Gemma-3-12b-it — Heretic Uncensored Text Encoder for LTX-2.3

⚠️ Important: This encoder is for text embedding only — not prompt enhancement.

The TextGenerateLTX2Prompt node uses Gemma as a text generator (token-by-token sampling). Abliteration breaks instruction following in this mode — instead of outputting a clean structured prompt, the model will ramble, reason through the task, and wrap the actual prompt in markdown/thinking noise. The resulting garbage gets passed downstream as your conditioning text and ruins your output.

Use this encoder only in CLIP Text Encode / DualCLIPLoader for embedding. Write your prompts manually using the [VISUAL] / [AUDIO] structured format (see below), or use a stock Gemma encoder for the prompt enhancement node and this encoder for everything else (but that will "soften" explicit results as gemma models are intended to do).

An uncensored version of Google's Gemma-3-12b-it, processed with Heretic to remove safety-aligned prompt filtering, then packaged for direct use as a text encoder in LTX-2.3 video generation via ComfyUI.

Make sure to use Kijai/LTX2.3_comfy for the actual files. The checkpoint (rather than split files) includes the stock gemma, which will filter your heretic generated prompt silently, and basically make this useless.

Why this exists

LTX-2.3 uses Gemma-3-12b-it as its text encoder. The stock Gemma model includes safety alignment that silently weakens or sanitizes certain prompt embeddings — even when the model doesn't overtly refuse, the internal representations of creative or mature concepts are diluted before they reach the video transformer.
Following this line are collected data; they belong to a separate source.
(* ===== verification/KillCorrect.v ===== *)
(** * Sources that are copies: the pass is correct

    The facts that the loop leaves hold in all executions ([facts_hold]), so an
    operation whose sources are replaced does what it did ([replaced_same]), and the
    function has the executions that it had.  The theorem is about
    functions whose entries no edge leads to, because the pass, other than constant
    propagation, does not exempt the start block. *)

From S2P Require Import Prelude MachineInt Literals Ir Run Semantics Flow LivenessFacts LivenessCorrect Opcodes.
From S2P Require Import PathLength ConstProp FlowPaths ConstPropOps StageSemantics KillMoves KillFacts.
Import MachineInt Containers Literals Ir Run Semantics Flow FlowSemantics LivenessFacts LivenessCorrect Opcodes ConstProp FlowPaths ConstPropEdges ConstPropBlock KillMoves KillFacts KillAnalysis.

Module KillCorrect.

Notation EqualValueMap := (gmap nat SourceOperand).

Section Values.
Context (program : Program).

(** Register [y] and operand [t] have the same value. *)
Definition equalValue (σ : nat -> Z) (y : nat) (t : SourceOperand) : Prop := operandLiteral program σ (SrcRegister (mkAccessedRegister y)) = operandLiteral program σ t.

(** The registers of a fact are not global. *)
Definition localFact (y : nat) (t : SourceOperand) : Prop := isGlobal program y = false /\ forall r, t = SrcRegister r -> isGlobal program (_registerIndex r) = false.

Lemma register_ext σ σ' r : σ' r = σ r -> operandLiteral program σ' (SrcRegister (mkAccessedRegister r)) = operandLiteral program σ (SrcRegister (mkAccessedRegister r)).
Proof. intros H. cbn. by rewrite H. Qed.

Lemma operand_ext σ σ' t : (forall r, t = SrcRegister r -> σ' (_registerIndex r) = σ (_registerIndex r)) -> operandLiteral program σ' t = operandLiteral program σ t.
Proof. intros H. destruct t as [l|[r]|f|s]; try done. apply register_ext. by apply (H (mkAccessedRegister r)). Qed.

Lemma equalValue_ext σ σ' y t : σ' y = σ y -> (forall r, t = SrcRegister r -> σ' (_registerIndex r) = σ (_registerIndex r)) -> equalValue σ y t -> equalValue σ' y t.
Proof. intros Hy Ht H. unfold equalValue. by rewrite (register_ext σ σ' y Hy), (operand_ext σ σ' t Ht). Qed.

Lemma write_not_written op vs σ r : isGlobal program r = false -> r ∉ writtenBy program op -> write (_dst (_operation op)) vs σ r = σ r.
Proof.
  intros Hg Hr. apply StageSemantics.write_unwritten. intros Hin%StageSemantics.elem_of_writtenRegisters. apply Hr, elem_of_writtenBy. by split.
Qed.
End Values.

(** ** Replacing sources *)

Section Replace.
Context (program : Program).

Definition registerBits (r : nat) : Z := match _registerTable program !! r with Some d => _regWidth d | None => 0 end.

Definition newSource (E : EqualValueMap) (o : SourceOperand) : SourceOperand :=
  match o with
  | SrcRegister r => match E !! _registerIndex r with
                     | Some (SrcLiteral l) => SrcLiteral (mkLiteral (_value l) (registerBits (_registerIndex r)))
                     | Some t => t
                     | None => o
                     end
  | _ => o
  end.

Definition preserves (op : FlowOperation) : bool := match ShouldPreserveInputRegisters (_opcode (_operation op)) with Ok p => p | Err _ => true end.

(** The operation with new sources *)
Definition replaced (E : EqualValueMap) (op : FlowOperation) : FlowOperation :=
  if preserves op then op
  else withOperation op (mkOperation (_opcode (_operation op)) (_signExtendSourceMask (_operation op)) (_locations (_operation op)) (newSource E <$> _src (_operation op)) (_dst (_operation op))).

Definition in_range (o : SourceOperand) : Prop := match o with SrcRegister r => (_registerIndex r < numRegisters program)%nat | _ => True end.

Lemma replaceSource_eq E ch op i o : _src op !! i = Some o -> in_range o ->
  exists ch', replaceSource program E (ch, op) i = Ok (ch', setSource op i (newSource E o)) /\ (ch' = true <-> ch = true \/ newSource E o <> o).
Proof.
  intros Hi Hr. unfold replaceSource. rewrite (at_Some _ _ _ Hi). cbn [mbind result_bind].
  assert (Hid : setSource op i o = op) by (unfold setSource; rewrite list_insert_id by done; by destruct op).
  destruct o as [l|r|f|s]; cbn [newSource]; try (exists ch; rewrite Hid; split; [done|]; split; [by left|intros [?|[]]; done]).
  destruct (E !! _registerIndex r) as [t|] eqn:Er; [|exists ch; rewrite Hid; split; [done|]; split; [by left|intros [?|[]]; done]].
  destruct t as [l|x|f|s].
  - destruct (lookup_lt_is_Some_2 _ _ Hr) as [d Hd]. unfold registerWidth, registerBits. rewrite (at_Some _ _ _ Hd), Hd. cbn [mbind result_bind]. exists true. split; [done|]. split; [by right|done].
  - eexists. split; [reflexivity|]. rewrite orb_true_iff, negb_true_iff, bool_decide_eq_false. split; (intros [?|?]; [by left|right; congruence]).
  - eexists. split; [reflexivity|]. rewrite orb_true_iff, negb_true_iff, bool_decide_eq_false. split; (intros [?|?]; [by left|right; congruence]).
  - eexists. split; [reflexivity|]. rewrite orb_true_iff, negb_true_iff, bool_decide_eq_false. split; (intros [?|?]; [by left|right; congruence]).
Qed.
This results in reduced prompt adherence, visual softening, and concept dilution for a range of legitimate creative use cases.

This encoder removes those restrictions at the weight level while preserving the model's language understanding capabilities, giving LTX-2.3 the most faithful possible interpretation of your prompts.

Writing prompts manually

Since the prompt enhancement node can't be used with this encoder, write your prompts in LTX-2.3's structured format:

[VISUAL]: Medium shot of a woman in a black dress walking through a neon-lit street at night.
She turns toward the camera and smiles. Slow dolly forward, shallow depth of field, warm
highlights from neon signs reflecting on wet pavement. Her hair moves naturally in a light breeze.

[AUDIO]: City ambience, distant traffic, soft footsteps on wet concrete, faint electronic music
from a nearby bar, a car horn in the distance.

Tips:

Describe action across the full clip duration (3-4 beats across 10 seconds)
Include camera direction (dolly, pan, tracking, static)
Describe lighting and mood
Don't describe character appearance if you're using I2V with a reference image — the image handles identity
Audio descriptions directly influence the synchronized audio generation

Available variants

File	Size	Format	Notes
`gemma-3-12b-it-heretic-bf16.safetensors`	~24 GB	BF16	Full precision. Maximum quality, no quantization loss.
`gemma-3-12b-it-heretic-fp8-comfy.safetensors`	~14.5 GB	FP8 E4M3FN	ComfyUI-native block-scaled quantization. Recommended for most users.
`gemma-3-12b-it-heretic-fp4-comfy.safetensors`	~9.5 GB	NVFP4	ComfyUI-native double-quantized FP4. Same format as Kijai's official packages. Best for ≤24 GB VRAM.

All variants include the SentencePiece tokenizer embedded in the safetensors file. Embeddings and layer norms are kept in original precision across all quantizations.

How to use

Download whichever variant fits your VRAM budget to ComfyUI/models/text_encoders/
In your LTX-2.3 workflow, select this file as the Gemma text encoder (first slot of the DualCLIPLoader or LTXAVTextEncoderLoader node)
Select the standard ltx-2.3_text_projection_bf16.safetensors as the second encoder (unchanged — the projection layer has no safety alignment)

Works with all LTX-2.3 ComfyUI workflows including text-to-video, image-to-video, and IC-LoRA control pipelines.

Dual-encoder setup (recommended for prompt enhancement)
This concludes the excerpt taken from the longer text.